A component of the New York City Health + Hospitals’ Arts in Medicine program, the project was funded by the Laurie M. Tisch Illumination Fund, a 12-year-old organization that offers supportive grants to tackle long-term issues in the city.
“[NCBH] is a wonderful place to work but inherently working in a hospital is stressful,” says Laurie M. Tisch Illumination Fund executive director Rick Luftglass, who notes the power behind artworks inside hospitals as a means of handling a hospital’s daily rigors. “Art has the opportunity to relieve that stress and to create bonds that often are hard in sort of, regular day-to-day work.”
About 100 artists among eight city hospitals applied for the grant. NCBH believed artist Carla Torres was the best fit for illustrating their vision and the Tisch Illumination Fund decided the partnership should be the first of many in the city’s Arts in Medicine program. A second round of applications are on the way, according to Luftglass.
The mural is a collection of figurative metaphors, including a sand clock that embodies how the hospital nurtures patients from infancy to elderly age, a rooted tree growing from a concrete floor representing NCBH’s resiliency, and vegetables promoting health and wellness. All images are centered around a heart “because without love, no caring is possible,” says Torres. “I love doing this kind of work because it is where I can feel like art in action; the power of art in action where the power transcends the image.”
First promoted with an awareness day in early October, the project was conceptualized through multiple focus groups. After listening to community input on the mural, Torres presented her designs for approval. Kicked off with a paint party, Torres shepherded about 50 people through a tight deadline of one week to complete the painting, first beginning on several panels of paper before transferring to the final canvas.
“I felt a little bit like a plastic surgeon,” Torres says with playful laughter. She enjoyed easing amateur painters’ apprehensions about ruining the mural. “There were some that were like talented; there were some that were like a disaster.”

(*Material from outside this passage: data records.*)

Definition update_error (error : string) (u : BinanceDepthUpdate) : BinanceDepthUpdate := {|
  bu_valid := bu_valid u; bu_ignored := bu_ignored u; bu_symbol := bu_symbol u; bu_event_timestamp := bu_event_timestamp u;
  bu_first_update_id := bu_first_update_id u; bu_final_update_id := bu_final_update_id u;
  bu_received_timestamp := bu_received_timestamp u; bu_bids := bu_bids u; bu_asks := bu_asks u; bu_error := error |}.

Definition update_valid (ignored : bool) (u : BinanceDepthUpdate) : BinanceDepthUpdate := {|
  bu_valid := true; bu_ignored := ignored; bu_symbol := bu_symbol u; bu_event_timestamp := bu_event_timestamp u;
  bu_first_update_id := bu_first_update_id u; bu_final_update_id := bu_final_update_id u;
  bu_received_timestamp := bu_received_timestamp u; bu_bids := bu_bids u; bu_asks := bu_asks u; bu_error := bu_error u |}.

Definition update_ids (event first final : Z) (u : BinanceDepthUpdate) : BinanceDepthUpdate := {|
  bu_valid := bu_valid u; bu_ignored := bu_ignored u; bu_symbol := bu_symbol u; bu_event_timestamp := event;
  bu_first_update_id := first; bu_final_update_id := final;
  bu_received_timestamp := bu_received_timestamp u; bu_bids := bu_bids u; bu_asks := bu_asks u; bu_error := bu_error u |}.

Definition update_levels (bids asks : list MarketDataLevel) (u : BinanceDepthUpdate) : BinanceDepthUpdate := {|
  bu_valid := bu_valid u; bu_ignored := bu_ignored u; bu_symbol := bu_symbol u; bu_event_timestamp := bu_event_timestamp u;
  bu_first_update_id := bu_first_update_id u; bu_final_update_id := bu_final_update_id u;
  bu_received_timestamp := bu_received_timestamp u; bu_bids := bids; bu_asks := asks; bu_error := bu_error u |}.

(** A depth event, from its time on. *)
Definition parse_event (root : T) : ST BinanceDepthUpdate unit :=
  event ← lift (get_unsigned "E" root);
  _ ← modify (update_ids event 0 0);
  first ← lift (get_unsigned "U" root);
  _ ← modify (update_ids event first 0);
  final ← lift (get_unsigned "u" root);
  _ ← modify (update_ids event first final);
  match get_child_optional "b" root, get_child_optional "a" root with
  | Some bids, Some asks =>
      bids ← lift (parse_levels (children bids));
      _ ← modify (update_levels bids []);
      asks ← lift (parse_levels (children asks));
      _ ← modify (update_levels bids asks);
      modify (update_valid false)
  | _, _ => modify (update_error "Binance update is missing depth arrays")
  end.

Definition parse_update_root (json : str) : ST BinanceDepthUpdate unit := fun u =>
  (root ← lift (read_json json);
   if negb (bool_decide (text_or [] "e" root = lit "depthUpdate")) then modify (update_valid true)
   else
     symbol ← lift (get_text "s" root);
     if negb (bool_decide (uppercase symbol = bu_symbol u)) then modify (update_error "Binance message symbol mismatch")
     else parse_event root) u.

Definition parse_binance_depth_update (json symbol : str) (received_timestamp : Z) : BinanceDepthUpdate :=
  caught update_error (parse_update_root json) (empty_update symbol received_timestamp).

End parse.

(** ** The synchronizer *)

Inductive BinanceSyncStatus := WaitingForSnapshot | Synchronizing | Synchronized | Stale.

#[export] Instance BinanceSyncStatus_eq_dec : EqDecision BinanceSyncStatus.
Proof. solve_decision. Defined.

Record BinanceSyncResult := {
  br_accepted : bool; br_ignored : bool; br_snapshot_required : bool; br_status : BinanceSyncStatus;
  br_updates : list MarketDataUpdate; br_message : string
}.

Record BinanceBookSynchronizer := {
  by_symbol : string; by_status : BinanceSyncStatus; by_last_update_id : Z; by_normalized_sequence : Z
}.

Definition new_synchronizer (symbol : string) : result BinanceBookSynchronizer :=
  _ ← guard_or (negb (bool_decide (symbol = ""))) (invalid_argument "Binance normalized symbol cannot be empty");
  Ok {| by_symbol := symbol; by_status := WaitingForSnapshot; by_last_update_id := 0; by_normalized_sequence := 0 |}.

Definition set_status (status : BinanceSyncStatus) (y : BinanceBookSynchronizer) : BinanceBookSynchronizer := {|
  by_symbol := by_symbol y; by_status := status; by_last_update_id := by_last_update_id y;
  by_normalized_sequence := by_normalized_sequence y |}.

Definition reset (y : BinanceBookSynchronizer) : BinanceBookSynchronizer := {|
  by_symbol := by_symbol y; by_status := WaitingForSnapshot; by_last_update_id := 0; by_normalized_sequence := 0 |}.

Definition sync_result (accepted ignored required : bool) (updates : list MarketDataUpdate) (message : string)
    (y : BinanceBookSynchronizer) : BinanceSyncResult * BinanceBookSynchronizer :=
  ({| br_accepted := accepted; br_ignored := ignored; br_snapshot_required := required; br_status := by_status y;
      br_updates := updates; br_message := message |}, y).

Definition apply_snapshot (snapshot : BinanceDepthSnapshot) (y : BinanceBookSynchronizer) :
    BinanceSyncResult * BinanceBookSynchronizer :=
  if negb (bs_valid snapshot) then sync_result false false true [] "invalid Binance snapshot" y
  else sync_result true false false [] "Binance snapshot accepted"
         {| by_symbol := by_symbol y; by_status := Synchronizing; by_last_update_id := bs_last_update_id snapshot;
            by_normalized_sequence := 0 |}.

Definition level_update (symbol : string) (sequence timestamp : Z) (side : MarketDataSide) (l : MarketDataLevel) :
    MarketDataUpdate := {|
  mu_venue := "BINANCE"; mu_symbol := symbol; mu_sequence := sequence; mu_timestamp_ns := timestamp; mu_side := side;
  mu_type := if dle (ml_quantity l) dzero then Delete else Upsert; mu_price := ml_price l; mu_quantity := ml_quantity l |}.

Born in Ecuador and based in Washington Heights, Torres’ specialty as an artist lies in illustration. This is her second mural in the Bronx, the first being a 7,500 foot project at P.S. 69 Journey Prep School in Soundview.
“Everything that was in the mural was exactly how people felt,” says NCBH executive director Cristina Contreras. “This is going to be here forever and the staff can see it and appreciate it, and the community and the patients.”
A secretary named Ms. Singleton, who’s worked at the hospital since 1982, worked on the mural alongside fellow staff. “It’s very relaxing and a de-stresser,” she says, noting it was the first time she ever worked on a collaborative painting.
“I was able to stand side-by-side with doctors, nurses, and staff to really make a difference that’s gonna be displayed here, in front of everyone who walks through these doors,” says Dio Then, a patient at the hospital, “I felt all my stress literally melt away and be put on a piece of paper.”